Smith and Pune have wafer-thin bowling resources and that is at the root of their problems.

Gujarat Lions gave Imran Tahir a proper working over, and aside from him and Ben Stokes, not one frontline bowler has conceded less than 10 an over.

Ashok Dinda — karate-kid headband, flying leap and all — has gone for 119 in his 10 overs, while Lockie Ferguson’s first IPL spell saw him go for 44, and Dan Christian appears to be a parody of the player who once played for Australia.

With MS Dhoni in such wretched form, and Ben Stokes yet to justify top billing at the auction, it could be another season of struggle for the underwhelming Supergiant.

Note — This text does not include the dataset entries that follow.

(** X14. The exponent marker is taken greedily.  After digits, an [e] or
    [E] is scanned as part of the number even when no exponent digit or sign
    follows it: [parseNumber] gives the digits and the marker to
    [strconv.ParseFloat], and when that rejects them [Parse] fails with its
    error - the letter is never read as the start of a unit symbol. *)
Theorem exponent_marker_is_greedy (sys : System) (digits : string) (c : ascii)
    (tail : string) :
  digits <> "" -> allDigits digits ->
  c = "e"%char \/ c = "E"%char ->
  (forall c' t', tail = String c' t' ->
     isDigit c' = false /\ c' <> "+"%char /\ c' <> "-"%char) ->
  parseNumber (digits +:+ String c tail) =
    match ParseFloat (digits +:+ String c "") with
    | Some val => inr (val, tail)
    | None => inl (ErrParseFloat (digits +:+ String c ""))
    end /\
  (ParseFloat (digits +:+ String c "") = None ->
   Parse (N := N) (digits +:+ String c tail) sys =
     Some (zeroN, DimDimensionless, Some (ErrParseFloat (digits +:+ String c "")))).
Proof.
  intros Hne Hdigits Hc Htail.
  assert (Hend : numberEnd (digits +:+ String c tail) 0 true true true =
                 String.length digits + 1).
  { rewrite (numberEnd_digits digits (String c tail) 0 true true true Hdigits Hne).
    assert (Hpos : Nat.ltb 0 (0 + String.length digits) = true).
    { apply Nat.ltb_lt. destruct digits; [congruence|].
      change (String.length (String a digits)) with (S (String.length digits)). lia. }
    assert (Hnd : isDigit c = false) by (destruct Hc as [-> | ->]; reflexivity).
    assert (Hdot : Ascii.eqb c "." = false) by (destruct Hc as [-> | ->]; reflexivity).
    assert (He : Ascii.eqb c "e" || Ascii.eqb c "E" = true)
      by (destruct Hc as [-> | ->]; reflexivity).
    cbn [numberEnd]. rewrite Hnd, Hdot, He, Hpos. simpl.
    destruct tail as [|c' t']; simpl; [lia|].
    destruct (Htail c' t' eq_refl) as (Hd' & Hp & Hm). rewrite Hd'.
    apply Ascii.eqb_neq in Hp, Hm. rewrite Hp, Hm, !andb_false_r. simpl. lia. }
  assert (Hnum : parseNumber (digits +:+ String c tail) =
    match ParseFloat (digits +:+ String c "") with
    | Some val => inr (val, tail)
    | None => inl (ErrParseFloat (digits +:+ String c ""))
    end).
  { unfold parseNumber. rewrite Hend.
    rewrite sliceTo_append_more, sliceFrom_append_more. simpl.
    destruct (Nat.eqb_spec (String.length digits + 1) 0); [lia|reflexivity]. }
  split; [exact Hnum|]. intros Hreject.
  assert (Hskip : safeSkipSeps (digits +:+ String c tail) (Separators (Config sys)) =
                  digits +:+ String c tail).
  { destruct digits as [|d digits]; [congruence|].
    rewrite append_String. unfold safeSkipSeps. simpl.
    unfold isNumberStart. now rewrite (Hdigits d (or_introl eq_refl)). }
  rewrite Parse_run, run_unfold. simpl. rewrite Hskip.
  assert (Hnonempty : String.eqb (digits +:+ String c tail) "" = false).
  { destruct digits; [congruence|]. now rewrite append_String. }
  rewrite Hnonempty. unfold parseStep. simpl. rewrite Hskip, Hnum, Hreject.
  reflexivity.
Qed.
Lemma set_object_hash_fills db ob h :
  NoDup (map obj_id (objects db)) ->
  find_object (obj_id ob) db = Some ob -> obj_hash ob = None ->
  fills_hashes db (set_object_hash (obj_id ob) h db).
Proof.
  intros Hnd Hfind Hnone. unfold fills_hashes, set_object_hash.
  cbn [directories files objects set_objects]. repeat split.
  assert (Hone : forall o, In o (objects db) -> obj_id o = obj_id ob -> o = ob).
  { intros o Hin E. pose proof (find_nodup _ _ Hnd Hin) as F. rewrite E in F.
    unfold find_object in Hfind. congruence. }
  revert Hone. generalize (objects db). intros tbl.
  induction tbl as [|o tbl IH]; intros Hone; simpl; constructor.
  - destruct (String.eqb (obj_id o) (obj_id ob)) eqn:E.
    + apply String.eqb_eq in E. rewrite (Hone o (or_introl eq_refl) E).
      repeat split. simpl. congruence.
    + repeat split; auto.
  - apply IH. intros o' Hin. apply Hone. now right.
Qed.

Lemma calculate_hash_clean name db0 db o t :
  calculate_hash name (clean db0 db o t)
  = (match fs_lookup name t with
     | None => Raise (OSError FileNotFoundError)
     | Some (FsRegular c) => Return (sha256 c)
     | Some (FsProtected c) => Return (sha256 c)
     | Some FsDirectory => Raise (OSError IsADirectoryError)
     end, clean db0 db o t).
Proof.
  unfold calculate_hash. cbn [fs clean].
  now destruct (fs_lookup name t) as [[x|x|]|].
Qed.

Lemma find_duplicates_step_fills d it c db o t r w' :
  NoDup (map obj_id (objects db)) ->
  find_duplicates_step d it (clean c db o t) = (r, w') ->
  exists c' db', w' = clean c' db' o t /\ fills_hashes db db'.
Proof.
  intros Hnd. unfold find_duplicates_step.
  rewrite (bind_return _ _ _ _ _ (query_clean _ _ _ _ _)).
  destruct (find_object (obj_id (snd it)) db) as [obj|] eqn:F.
  2:{ intros [= <- <-]. exists c, db. split; [reflexivity|apply fills_hashes_refl]. }
  pose proof (find_object_id _ _ _ F) as Hid. rewrite <- Hid in F.
  destruct (obj_hash obj) as [h|] eqn:Hh.
  - intros [= <- <-]. exists c, db. split; [reflexivity|apply fills_hashes_refl].
  - unfold bind at 1. unfold bind at 1. rewrite get_path_clean.
    destruct (file_path_in db (fst it)) as [name|].
    2:{ intros [= <- <-]. exists c, db. split; [reflexivity|apply fills_hashes_refl]. }
    unfold bind at 1. rewrite calculate_hash_clean.
    assert (Hset : forall h,
      (execute (set_object_hash (obj_id obj) h) ;; commit ;; ret h) (clean c db o t)
      = (Return h, clean (set_object_hash (obj_id obj) h db)
                         (set_object_hash (obj_id obj) h db) o t)).
    { intros h. rewrite (bind_return _ _ _ _ _ (execute_clean _ _ _ _ _)).
      now rewrite (bind_return _ _ _ _ _ (commit_clean _ _ _ _)). }
    destruct (fs_lookup name t) as [[x|x|]|]; try rewrite Hset;
      intros [= <- <-]; eexists _, _; (split; [reflexivity|]);
      try apply fills_hashes_refl; now apply set_object_hash_fills.
Qed.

Things to watch out for in the IPL:

Gujarat Lions bowler Andrew Tye. Punit Paranjpe / AFP

Tye-ing them up

At 30, Andrew Tye is no new kid on the block. He has also been knocking around the IPL for a couple of seasons. Having not got a game with Chennai Super Kings in 2015, he spent last season sitting out again, that time with Gujarat Lions. But having bowled so dreadfully in their opening two games, he was one of the beneficiaries as the franchise sought their first win of the season. Tye duly delivered a hat-trick, with the well-disguised knuckle ball particularly eye-catching.

The Kohli-Dhoni reunion

Both their teams are in disarray, and only one of them is now a franchise captain. But there will be far more than cursory interest as the past and present of Indian cricket leadership come face to face at the Chinnaswamy Stadium on Sunday. Though his side did not win, Kohli showed few signs of ring rust on his return. Dhoni’s stock, however, is in free fall. Sourav Ganguly, who he axed from the national team’s one-day international side nearly a decade ago, has questioned his credentials as a Twenty20 player in his role as a media pundit, and his fans have been restricted to howls of outrage — against perceived slights — rather than sustained applause.

The Gambhir show

Gautam Gambhir’s surname can mean ‘intense’, and the Kolkata Knight Riders captain is nothing if not that, on and off the field. He also pulled off a masterstroke by having Sunil Narine open the batting against Punjab. The West Indian off-spinner, who had earlier taken one for 19 in a tidy spell, duly smacked 37 off just 18 balls. Gambhir returned briefly to the Test side in 2016, and more such displays could see him make the Champions Trophy cut. Unfortunately, discussions about him over the past few days have rarely been about cricket. A couple of strident tweets on the situation in Kashmir have polarised opinion, and obscured the wonderful start he’s made to IPL 10.

Questionable tweeting

You would have been better off poking a beehive with a stick than calling a West Indian cricketer ‘brainless’, as Sanjay Manjrekar did of Kieron Pollard on commentary a few days ago. Pollard’s subsequent irate tweet in response caused a stir, but he showed commendable restraint at the post-match presentation in Bangalore on Friday, after he had made a game-winning 47-ball 70 — perhaps his finest innings for Mumbai. He is a gentle giant, but not one you want to rile.